## PROBLEM DESCRIPTION
Say how many of the lines below contain the word "OSError"; nothing else belongs in the answer.

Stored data

(** ** C2: a regular file *)

(** C2, as stated, fails on the code.  [locked.txt] is a regular file
    under the served root which the process may not open: the GET for it
    is answered 404.  [a.txt] is readable, but a GET that names a time
    after its last modification is answered 304, without a body. *)
Lemma existing_file_not_always_200 :
  os.isfile Demo.fs (join_all Demo.cwd [py "locked.txt"]) = true
  /\ status_of (wire (sent (Demo.serve
                 (Demo.request "GET /locked.txt HTTP/1.0")))) = Some 404%N
  /\ os.isfile Demo.fs (join_all Demo.cwd [py "a.txt"]) = true
  /\ status_of (wire (sent (Demo.serve
                 (Demo.conditional_request "GET /a.txt HTTP/1.0" 600))))
     = Some 304%N
  /\ body_of (wire (sent (Demo.serve
                 (Demo.conditional_request "GET /a.txt HTTP/1.0" 600)))) = [].
Proof. repeat split; vm_compute; reflexivity. Qed.

(** C2, amended. Let the target be any spelling, without a final slash,
    of a path ["/w1/.../wn"] at which a regular file [f] lies under the
    served root.  An HTTP/1.x GET for it is answered 404 when the
    process may not open [f]; 304 without a body when [f] can be opened
    and the request passes the browser-cache test for it; and otherwise
    with status 200, the content type [guess_type] gives the path, the
    size [os.fstat] reports as [Content-Length] and, when reading [f]
    does not fail, the bytes of [f] as the body. *)
Theorem readable_file_200 (L : Lib) (sys : OS) (raw : raw_request)
    (self : handler) (target : str) (ws : list str) (f : file) :
  is_request L raw self (py "GET") target ->
  spells L target ws -> forallb simple_name ws = true -> ws <> [] ->
  endswith target (py "/") = false ->
  os.stat (files sys) (join_all (getcwd sys) ws) = Found (RegularFile f) ->
  let r := handle_one_request L (files sys) (getcwd sys) raw in
  (f_readable f = false ->
   status_of (wire (sent r)) = Some 404%N /\ raised r = None)
  /\ (f_readable f = true -> cache_hit self f ->
      status_of (wire (sent r)) = Some 304%N
      /\ body_of (wire (sent r)) = [] /\ raised r = None)
  /\ (f_readable f = true -> ~ cache_hit self f ->
      status_of (wire (sent r)) = Some 200%N
      /\ header_of (py "Content-type") (wire (sent r))
         = Some (guess_type L (join_all (getcwd sys) ws))
      /\ header_of (py "Content-Length") (wire (sent r))
         = Some (str_of_N (f_size f))
      /\ (f_fails_after f = None ->
          body_of (wire (sent r)) = f_data f /\ raised r = None)).
Proof.
  intros Hreq Hsp Hws Hne He Hstat r.
  pose proof (send_head_file L (files sys) (getcwd sys) _ _ _ _ _ _
                Hreq Hsp Hws He Hstat) as Hhead.
  pose proof (join_all_no_trailing_slash (getcwd sys) ws Hne Hws) as Hp.
  destruct (get_regular_file L (files sys) (getcwd sys) raw self target _ f
              Hreq Hhead Hstat Hp) as (H1 & H2 & H3).
  split; [exact H1 | split; [exact H2|]].
  intros Hr Hc. destruct (H3 Hr Hc) as (_ & S & T & C & B & R).
  split; [exact S | split; [exact T | split; [exact C|]]].
  intros Hio. rewrite Hio in B, R. split; assumption.
Qed.

Lemma readable_file_200_witness :
  body_of (wire (sent (Demo.serve (Demo.request "GET /pub/b%26w.txt HTTP/1.0"))))
  = py "bw".
Proof.
  destruct (readable_file_200 Demo.lib Demo.free_port
              (Demo.request "GET /pub/b%26w.txt HTTP/1.0")
              (Demo.parsed "GET" "/pub/b%26w.txt" "HTTP/1.0" Demo.no_headers)
              (py "/pub/b%26w.txt") [py "pub"; py "b&w.txt"]
              (Demo.regular true "bw" None)) as (_ & _ & H).
  - repeat split; try reflexivity.
    + vm_compute. discriminate.
    + exists silent, true. reflexivity.
  - repeat split; try reflexivity. left. left. reflexivity.
  - reflexivity.
  - discriminate.
  - reflexivity.
  - reflexivity.
  - destruct H as (_ & _ & _ & H).
    + reflexivity.
    + intros (t & Ht & _). discriminate Ht.
    + exact (proj1 (H eq_refl)).
Defined.

(** ** The accept loop *)

Lemma serve_forever_uninterrupted (L : Lib) (sys : OS)
    (arrivals : list incoming) :
  interrupted arrivals = false -> snd (serve_forever L sys arrivals) = None.
Proof.
  induction arrivals as [|a rest IH]; intros H; [reflexivity|].
  destruct a as [requests| |].
  - rewrite (every_connection_keeps_serving L sys requests rest).
    apply IH, H.
  - apply IH, H.
  - discriminate.
Qed.

(** Once the socket is bound, only an interruption from outside ends the
    process. *)
Lemma main_keeps_serving (L : Lib) (sys : OS) (arrivals : list incoming) :
  bind sys [] PORT = None -> interrupted arrivals = false ->
  snd (main L sys arrivals) = Serving.
Proof.
  intros Hb Hi. unfold main. rewrite Hb.
  pose proof (serve_forever_uninterrupted L sys arrivals Hi) as H.
  destruct (serve_forever L sys arrivals) as [t [e|]];
    [discriminate | reflexivity].
Qed.

(** ** C6: a read that fails *)

(** C6, as stated, fails on the code: reading [bad.bin] fails after two
    bytes, and what the client gets is the status line 200, the headers
    and those two bytes; no 500-class status is sent. *)
Lemma failed_read_sends_no_500 :
  statuses_of (wire (sent (Demo.serve
                 (Demo.request "GET /bad.bin HTTP/1.0")))) = [200%N]
  /\ existsb server_error
       (statuses_of (wire (sent (Demo.serve
                       (Demo.request "GET /bad.bin HTTP/1.0"))))) = false
  /\ body_of (wire (sent (Demo.serve
                 (Demo.request "GET /bad.bin HTTP/1.0")))) = py "ab"
  /\ raised (Demo.serve (Demo.request "GET /bad.bin HTTP/1.0"))
     = Some (OSError EIO).
Proof. repeat split; vm_compute; reflexivity. Qed.

(** C6, amended. Let an HTTP/1.x GET be answered from a regular file
    that the process may open, with no cache hit: the file at the path
    the target spells, or the index file of the directory it spells.
    When reading the file fails with an I/O error, the status line 200
    and the headers have already been sent, the bytes read so far follow
    and no 500-class status is sent; the exception is caught by the
    server, which logs a traceback, closes that connection and goes on
    with what arrives next.  No connection ends the process: after a
    successful bind it keeps serving until it is interrupted from
    outside. *)
Theorem read_failure_is_isolated (L : Lib) (sys : OS) (raw : raw_request)
    (self : handler) (target : str) (ws : list str) (p : str) (f : file)
    (n : nat) :
  urlsplit_plain L ->
  is_request L raw self (py "GET") target ->
  spells L target ws -> forallb simple_name ws = true ->
  answered_from (files sys) (getcwd sys) target ws p ->
  os.stat (files sys) p = Found (RegularFile f) ->
  f_readable f = true -> ~ cache_hit self f ->
  f_fails_after f = Some n ->
  let r := handle_one_request L (files sys) (getcwd sys) raw in
  statuses_of (wire (sent r)) = [200%N]
  /\ existsb server_error (statuses_of (wire (sent r))) = false
  /\ body_of (wire (sent r)) = firstn n (f_data f)
  /\ raised r = Some (OSError EIO)
  /\ process_request L sys [raw]
     = (EvSend (wire (sent r)) :: map EvStderr (log (sent r))
        ++ [EvStderr (LogTraceback (OSError EIO)); EvShutdownRequest], None)
  /\ keeps_serving L sys [raw]
  /\ (forall arrivals,
        bind sys [] PORT = None -> interrupted arrivals = false ->
        snd (main L sys arrivals) = Serving).
Proof.
  intros Hsplit Hreq Hsp Hws Hfrom Hstat Hr Hc Hio r.
  destruct (send_head_answered_from L (files sys) (getcwd sys) _ _ _ _ _ _ _
              Hsplit Hreq Hsp Hws Hfrom Hstat) as [Hhead He].
  destruct (get_regular_file L (files sys) (getcwd sys) raw self target p f
              Hreq Hhead Hstat He) as (_ & _ & H).
  destruct (H Hr Hc) as (H1 & _ & _ & _ & H2 & H3).
  fold r in H1, H2, H3. rewrite Hio in H2, H3.
  split; [exact H1|]. split; [rewrite H1; reflexivity|].
  split; [exact H2|]. split; [exact H3|].
  split; [|split].
  - unfold process_request, Handler. cbn [handle]. fold r. rewrite H3.
    reflexivity.
  - apply every_connection_keeps_serving.
  - intros arrivals. apply main_keeps_serving.
Qed.
(** * RETS data portal: the TTL cache and the field recommendations, the
      RETS query repair pass and the protocol clients, embedded from
      [utils.py], [smart_suggestions.py] and [clients/rets_client.py].

    Conventions of the embedding.
    - A Python [str] is a [string]; its characters are the code points
      below 256.
    - A Python [dict] is an association list in insertion order with unique
      keys ([PyDict]): assignment to a present key keeps its position, a new
      key goes to the end, [del] removes the binding.  The order is kept
      because it decides which key [min] returns when access times tie.
    - [time.time()] reads a clock [clock : nat -> Q]; the number of reads so
      far is part of the state, so that every call in the source is one read
      in the model.  Clock values are exact rationals (the rounding of
      floating point subtraction is not modelled).
    - Code that can raise returns an [outcome]; [try]/[except Exception]
      is [try_except].
    - The libraries the code calls ([requests], [ET.fromstring],
      [chr(int(...))], [re.search] with the OData pattern) are parameters:
      a network that answers or raises, and a parser that returns a tree or
      fails.
    - What the code prints is left out; an expression evaluated for a
      print is kept where it can raise.
    - A module-level table that the application overwrites while it runs
      is an argument of the code that reads it. *)

From Stdlib Require Import ZArith QArith List String Ascii Bool Arith Lia Lqa.
From Stdlib Require Import DecimalString Sorted Permutation.
Import ListNotations.

Set Implicit Arguments.
Set Warnings "-register-all".

(* ------------------------------------------------------------------ *)
(** ** Exceptions *)

Module Py.

(** The exceptions the embedded code can meet; all of them derive from
    Python's [Exception].  Each carries its [str(e)]. *)
Inductive exn :=
| RequestException (msg : string)   (* requests.exceptions.* : timeouts,
                                       connection errors *)
| ParseError (msg : string)         (* xml.etree.ElementTree.ParseError *)
| ValueError (msg : string)         (* int(), response.json() *)
| AttributeError (msg : string)
| TypeError (msg : string)          (* subscript or len() of a value that
                                       has none *)
| KeyError (msg : string)           (* d[k] for a key that is not in d *)
| OtherException (msg : string).

Definition str_exn (e : exn) : string :=
  match e with
  | RequestException m | ParseError m | ValueError m
  | AttributeError m | TypeError m | KeyError m | OtherException m => m
  end.

Inductive outcome (A : Type) :=
| Ret (a : A)
| Raise (e : exn).

Arguments Ret {A} a.
Arguments Raise {A} e.

Definition bind {A B} (m : outcome A) (k : A -> outcome B) : outcome B :=
  match m with
  | Ret a => k a
  | Raise e => Raise e
  end.

(** [try: body except Exception as e: handler(e)] *)
Definition try_except {A} (body : outcome A) (handler : exn -> A) : A :=
  match body with
  | Ret a => a
  | Raise e => handler e
  end.

End Py.

(* ------------------------------------------------------------------ *)
(** ** Python dictionaries with string keys *)

Module PyDict.

Section Dict.
Variable V : Type.

Definition dict := list (string * V).

Definition empty : dict := [].

(** [d.get(k)] / [d[k]] *)
Fixpoint get (k : string) (d : dict) : option V :=
  match d with
  | [] => None
  | (k', v) :: d' => if String.eqb k k' then Some v else get k d'
  end.

(** [k in d] *)
Definition mem (k : string) (d : dict) : bool :=
  match get k d with Some _ => true | None => false end.

(** [d[k] = v] *)
Fixpoint set (k : string) (v : V) (d : dict) : dict :=
  match d with
  | [] => [(k, v)]
  | (k', v') :: d' =>
      if String.eqb k k' then (k', v) :: d' else (k', v') :: set k v d'
  end.

(** [del d[k]] (the callers test [k in d] first) *)
Fixpoint del (k : string) (d : dict) : dict :=
  match d with
  | [] => []
  | (k', v') :: d' =>
      if String.eqb k k' then d' else (k', v') :: del k d'
  end.

Definition keys (d : dict) : list string := map fst d.

(** [len(d)] *)
Definition len (d : dict) : Z := Z.of_nat (List.length d).

(** A dictionary never holds a key twice. *)
Definition wf (d : dict) : Prop := NoDup (keys d).

End Dict.

Arguments empty {V}.

End PyDict.

(* ------------------------------------------------------------------ *)
(** ** [utils.py]: [CacheEntry] and [TTLCache] *)

Module Cache.

Section WithData.

(** The cached payloads other than [None]. *)
Variable Data : Type.

(** A Python value as the cache sees it: [None] or a payload. *)
Definition PyVal := option Data.

(** The readings of [time.time()], in call order. *)
Variable clock : nat -> Q.

(** A computation that reads the clock: it receives the number of reads
    made so far and returns the new count. *)
Definition Timed (A : Type) := nat -> A * nat.

Definition time_time : Timed Q := fun n => (clock n, S n).

Record CacheEntry := mkEntry {
  data : PyVal;
  created_at : Q;
  ttl_seconds : Z
}.

(** [CacheEntry.__init__] *)
Definition CacheEntry_init (d : PyVal) (ttl : Z) : Timed CacheEntry :=
  fun n => let (now, n') := time_time n in (mkEntry d now ttl, n').

Definition Qltb (a b : Q) : bool :=
  match Qcompare a b with Lt => true | _ => false end.

(** [CacheEntry.is_expired]:
    [time.time() - self.created_at > self.ttl_seconds] *)
Definition is_expired (e : CacheEntry) : Timed bool :=
  fun n => let (now, n') := time_time n in
           (Qltb (inject_Z (ttl_seconds e)) (now - created_at e), n').

Record TTLCache := mkCache {
  cache : PyDict.dict CacheEntry;
  default_ttl_seconds : Z;
  max_size : Z;
  access_times : PyDict.dict Q
}.

(** [TTLCache.__init__] *)
Definition TTLCache_init (default_ttl max : Z) : TTLCache :=
  mkCache PyDict.empty default_ttl max PyDict.empty.

Definition with_cache (c : TTLCache) (m : PyDict.dict CacheEntry) :=
  mkCache m (default_ttl_seconds c) (max_size c) (access_times c).

Definition with_access (c : TTLCache) (a : PyDict.dict Q) :=
  mkCache (cache c) (default_ttl_seconds c) (max_size c) a.

(** [TTLCache._remove_entry] *)
Definition _remove_entry (key : string) (c : TTLCache) : bool * TTLCache :=
  if PyDict.mem key (cache c) then
    let c1 := with_cache c (PyDict.del key (cache c)) in
    let c2 := if PyDict.mem key (access_times c1)
              then with_access c1 (PyDict.del key (access_times c1))
              else c1 in
    (true, c2)
  else (false, c).

(** Python's [min(iterable, key=f)]: the first element, in iteration
    order, whose key is smallest.  The key function of [_evict_lru] is
    [lambda k: self.access_times[k]], so the fold runs over the items. *)
Fixpoint min_from (best : string * Q) (l : list (string * Q)) : string * Q :=
  match l with
  | [] => best
  | x :: l' => if Qltb (snd x) (snd best) then min_from x l'
               else min_from best l'
  end.

Definition py_min_key (a : PyDict.dict Q) : option string :=
  match a with
  | [] => None
  | x :: l => Some (fst (min_from x l))
  end.

(** [TTLCache._evict_lru] *)
Definition _evict_lru (c : TTLCache) : TTLCache :=
  match py_min_key (access_times c) with
  | None => c
  | Some lru_key => snd (_remove_entry lru_key c)
  end.

(** [TTLCache.get] *)
Definition get (key : string) (default : PyVal) (c : TTLCache)
  : Timed (PyVal * TTLCache) :=
  fun n =>
    match PyDict.get key (cache c) with
    | Some entry =>
        let (expired, n1) := is_expired entry n in
        if negb expired then
          let (now, n2) := time_time n1 in
          ((data entry,
            with_access c (PyDict.set key now (access_times c))), n2)
        else
          ((default, snd (_remove_entry key c)), n1)
    | None => ((default, c), n)
    end.
Lemma evaluate_quality_dispatch :
  evaluate_quality self w
  = match __class__ c with
    | cls_Chocolate => Chocolate.evaluate_quality self w
    | cls_MoldedChocolate _ => MoldedChocolate.evaluate_quality self w
    | cls_PackagedChocolate _ => PackagedChocolate.evaluate_quality self w
    end.
Proof.
  unfold evaluate_quality.
  rewrite (bind_Return _ _ _ _ _ (read_chocolate_Return _ _ _ Hself)).
  by destruct (__class__ c).
Qed.
End evaluation.

Lemma orb3_false (a b c : bool) : a || b || c = false ↔ a = false ∧ b = false ∧ c = false.
Proof. destruct a, b, c; simpl; intuition congruence. Qed.

Lemma orb3_true (a b c : bool) : a || b || c = true ↔ a = true ∨ b = true ∨ c = true.
Proof. destruct a, b, c; simpl; intuition congruence. Qed.

(** C1. A [MoldedChocolate] that carries the defects [D] is rejected by
    [evaluate_quality] if and only if [D] holds at least one of bubbles,
    breakage and incorrect shape; otherwise it is approved, and so it is
    when [D] holds nothing but stains.  The status returned is the one the
    chocolate is left with. *)
Theorem MoldedChocolate_rejected_iff w self c mold_type D :
  chocolates w !! self = Some c →
  __class__ c = cls_MoldedChocolate mold_type →
  lists w !! _defects c = Some D →
  ∃ s w',
    evaluate_quality self w = (Return s, w')
    ∧ _quality_status <$> chocolates w' !! self = Some s
    ∧ (s = QualityStatus.REJECTED ↔
         DefectType.BUBBLES ∈ D ∨ DefectType.BREAKAGE ∈ D
         ∨ DefectType.INCORRECT_SHAPE ∈ D)
    ∧ (s = QualityStatus.APPROVED ↔
         ¬ (DefectType.BUBBLES ∈ D ∨ DefectType.BREAKAGE ∈ D
            ∨ DefectType.INCORRECT_SHAPE ∈ D))
    ∧ ((∀ d, d ∈ D → d = DefectType.STAINS) → s = QualityStatus.APPROVED).
Proof.
  intros Hself Hcls HD.
  rewrite (evaluate_quality_dispatch _ _ _ Hself), Hcls,
    (MoldedChocolate_evaluate_quality_run _ _ _ _ Hself HD).
  eexists _, _. split; [reflexivity|].
  split; [simpl; by rewrite lookup_insert_eq|].
  destruct (_ || _) eqn:E.
  - apply orb3_true in E. rewrite !bool_decide_eq_true in E.
    repeat split; try done.
    intros Hstains. destruct E as [E|[E|E]]; by apply Hstains in E.
  - apply orb3_false in E. rewrite !bool_decide_eq_false in E.
    repeat split; try done; intuition congruence.
Qed.

Lemma MoldedChocolate_rejected_iff_witness :
  ∃ s w',
    evaluate_quality 0 (world_with (cls_MoldedChocolate "heart") "M-1" [DefectType.STAINS])
    = (Return s, w')
    ∧ _quality_status <$> chocolates w' !! 0 = Some s
    ∧ (s = QualityStatus.REJECTED ↔
         DefectType.BUBBLES ∈ [DefectType.STAINS]
         ∨ DefectType.BREAKAGE ∈ [DefectType.STAINS]
         ∨ DefectType.INCORRECT_SHAPE ∈ [DefectType.STAINS])
    ∧ (s = QualityStatus.APPROVED ↔
         ¬ (DefectType.BUBBLES ∈ [DefectType.STAINS]
            ∨ DefectType.BREAKAGE ∈ [DefectType.STAINS]
            ∨ DefectType.INCORRECT_SHAPE ∈ [DefectType.STAINS]))
    ∧ ((∀ d, d ∈ [DefectType.STAINS] → d = DefectType.STAINS)
       → s = QualityStatus.APPROVED).
Proof.
  apply (MoldedChocolate_rejected_iff
           (world_with (cls_MoldedChocolate "heart") "M-1" [DefectType.STAINS])
           0 (fresh_chocolate (cls_MoldedChocolate "heart") "M-1") "heart" [DefectType.STAINS]); reflexivity.
Defined.

(** C2. A [PackagedChocolate] that carries the defects [D] is rejected by
    [evaluate_quality] if and only if [D] holds at least one of breakage,
    damaged packaging and missing piece, and is approved otherwise.  The
    status returned is the one the chocolate is left with. *)
Theorem PackagedChocolate_rejected_iff w self c packaging_type D :
  chocolates w !! self = Some c →
  __class__ c = cls_PackagedChocolate packaging_type →
  lists w !! _defects c = Some D →
  ∃ s w',
    evaluate_quality self w = (Return s, w')
    ∧ _quality_status <$> chocolates w' !! self = Some s
    ∧ (s = QualityStatus.REJECTED ↔
         DefectType.BREAKAGE ∈ D ∨ DefectType.DAMAGED_PACKAGING ∈ D
         ∨ DefectType.MISSING_PIECE ∈ D)
    ∧ (s = QualityStatus.APPROVED ↔
         ¬ (DefectType.BREAKAGE ∈ D ∨ DefectType.DAMAGED_PACKAGING ∈ D
            ∨ DefectType.MISSING_PIECE ∈ D)).
Proof.
  intros Hself Hcls HD.
  rewrite (evaluate_quality_dispatch _ _ _ Hself), Hcls,
    (PackagedChocolate_evaluate_quality_run _ _ _ _ Hself HD).
  eexists _, _. split; [reflexivity|].
  split; [simpl; by rewrite lookup_insert_eq|].
  destruct (_ || _) eqn:E.
  - apply orb3_true in E. rewrite !bool_decide_eq_true in E. by repeat split.
  - apply orb3_false in E. rewrite !bool_decide_eq_false in E.
    repeat split; try done; intuition congruence.
Qed.

Lemma PackagedChocolate_rejected_iff_witness :
  ∃ s w',
    evaluate_quality 0
      (world_with (cls_PackagedChocolate "gift_box") "P-1"
                  [DefectType.STAINS; DefectType.MISSING_PIECE])
    = (Return s, w')
    ∧ _quality_status <$> chocolates w' !! 0 = Some s
    ∧ (s = QualityStatus.REJECTED ↔
         DefectType.BREAKAGE ∈ [DefectType.STAINS; DefectType.MISSING_PIECE]
         ∨ DefectType.DAMAGED_PACKAGING ∈ [DefectType.STAINS; DefectType.MISSING_PIECE]
         ∨ DefectType.MISSING_PIECE ∈ [DefectType.STAINS; DefectType.MISSING_PIECE])
    ∧ (s = QualityStatus.APPROVED ↔
         ¬ (DefectType.BREAKAGE ∈ [DefectType.STAINS; DefectType.MISSING_PIECE]
            ∨ DefectType.DAMAGED_PACKAGING ∈ [DefectType.STAINS; DefectType.MISSING_PIECE]
            ∨ DefectType.MISSING_PIECE ∈ [DefectType.STAINS; DefectType.MISSING_PIECE])).
Proof.
  apply (PackagedChocolate_rejected_iff
            (world_with (cls_PackagedChocolate "gift_box") "P-1"
                        [DefectType.STAINS; DefectType.MISSING_PIECE])
            0 (fresh_chocolate (cls_PackagedChocolate "gift_box") "P-1") "gift_box" [DefectType.STAINS; DefectType.MISSING_PIECE]);
    reflexivity.
Defined.
(** ** Diagnostics are only appended *)

(** X3. A run never removes or reorders a diagnostic: whatever the flags
    and the starting validator, and whether or not the run returns, the
    lists of errors and warnings afterwards extend the lists before, by
    diagnostics of severity [error] and of severity [warning]
    respectively. *)
Theorem run_appends_diagnostics t syntax_only cross_file_only st0 :
  let st := snd (validate_all t syntax_only cross_file_only st0) in
  exists es ws,
    errors st = errors st0 ++ es ∧
    warnings st = warnings st0 ++ ws ∧
    Forall (fun e => severity_of e = SevError) es ∧
    Forall (fun e => severity_of e = SevWarning) ws.
Proof. apply (validate_all_severities t syntax_only cross_file_only st0). Qed.

(** ** The verdict on a fresh validator *)

(** X4. When a run on a fresh validator returns, the verdict is [True]
    exactly when no recorded diagnostic has severity [error]; warnings do
    not count. *)
Theorem verdict_counts_errors_only t syntax_only cross_file_only b st :
  validate_all t syntax_only cross_file_only init = (Ok b, st) ->
  b = true <-> Forall (fun e => severity_of e ≠ SevError) (diagnostics st).
Proof.
  intros Hrun.
  rewrite (validate_all_verdict _ _ _ _ _ _ Hrun).
  destruct (fresh_run_severities t syntax_only cross_file_only st) as [He Hw].
  { by rewrite Hrun. }
  unfold diagnostics. split.
  - intros ->. simpl. eapply Forall_impl; [exact Hw|].
    intros e Hsev. by rewrite Hsev.
  - intros Hall. apply Forall_app in Hall as [Hall _].
    destruct (errors st) as [|e es]; [done|].
    apply Forall_cons in Hall as [Hne _]. apply Forall_cons in He as [Heq _].
    done.
Qed.

Lemma verdict_witness :
  let t := AllFiles [ghost_automation] in
  let st := snd (validate_all t false false init) in
  false = true <-> Forall (fun e => severity_of e ≠ SevError) (diagnostics st).
Proof.
  intros t st.
  apply (verdict_counts_errors_only t false false false st).
  vm_compute. reflexivity.
Defined.

(** ** The resolver only reads *)

Lemma resolver_same_tables st :
  let st' := snd (_validate_cross_file_references st) in
  schema_objects st' = schema_objects st ∧
  schema_fields st' = schema_fields st ∧
  action_names st' = action_names st ∧
  integration_names st' = integration_names st ∧
  all_files st' = all_files st.
Proof.
  intros st'. subst st'. rewrite cross_file_references_run.
  repeat split.
  - by apply (cross_checks_same schema_objects).
  - by apply (cross_checks_same schema_fields).
  - by apply (cross_checks_same action_names).
  - by apply (cross_checks_same integration_names).
  - by apply (cross_checks_same all_files).
Qed.

(** X5. The resolver never changes the Symbol Table or the stored
    documents: schema objects, field sets, action names, integration names
    and [all_files] are after [_validate_cross_file_references] what they
    were before, also when it raises. *)
Theorem resolver_keeps_symbol_table st :
  let st' := snd (_validate_cross_file_references st) in
  schema_objects st' = schema_objects st ∧
  schema_fields st' = schema_fields st ∧
  action_names st' = action_names st ∧
  integration_names st' = integration_names st ∧
  all_files st' = all_files st.
Proof. apply resolver_same_tables. Qed.

(** ** A target that does not exist *)

(** X6. A target that is neither a [.ps] file nor a directory: the run on a
    fresh validator records one [file_not_found] error against the target,
    loads nothing, returns [False], and [main] exits with status 1. *)
Theorem missing_target_fails p syntax_only :
  validate_all (TargetMissing p) syntax_only false init
  = (Ok false, with_error p "file_not_found" init) ∧
  main (TargetMissing p) syntax_only false
  = (1, with_error p "file_not_found" init).
Proof. by destruct syntax_only. Qed.

(** ** The Symbol Table after a run *)

(** The integration name a file declares: the key of the truthy, hashable
    [name] of a document of type [integration]. *)
Definition declared_integration (f : ps_file) : option key :=
  match content f with
  | Parsed (YMap data) =>
      let name := dict_get data "name" in
      if eq_str (dict_get data "type") "integration" && truthy name
      then hash_key name else None
  | _ => None
  end.

(** A set of names that each file extends by the name it declares holds,
    after the syntax stage, the names the files declare. *)
Lemma syntax_stage_registers (names : PlayScriptValidator -> gset key)
    (declared : ps_file -> option key) files st :
  (forall f st0,
     names (snd (_validate_file f st0)) =
     match declared f with
     | Some k => {[k]} ∪ names st0
     | None => names st0
     end) ->
  names (snd (for_each files _validate_file st)) =
  list_to_set (omap declared files) ∪ names st.
Proof.
  intros Hfile. revert st. induction files as [|f files IH]; intros st.
  - simpl. by rewrite union_empty_l_L.
  - rewrite for_each_cons_total by apply validate_file_total.
    rewrite IH, Hfile. simpl.
    destruct (declared f) as [k|]; simpl; [|done].
    rewrite (assoc_L (∪)). f_equal. apply (comm_L (∪)).
Qed.

Lemma integration_names_blind : diag_blind integration_names.
Proof. by split. Qed.

Lemma schema_objects_blind : diag_blind schema_objects.
Proof. by split. Qed.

## REPLY TO THE TASK
3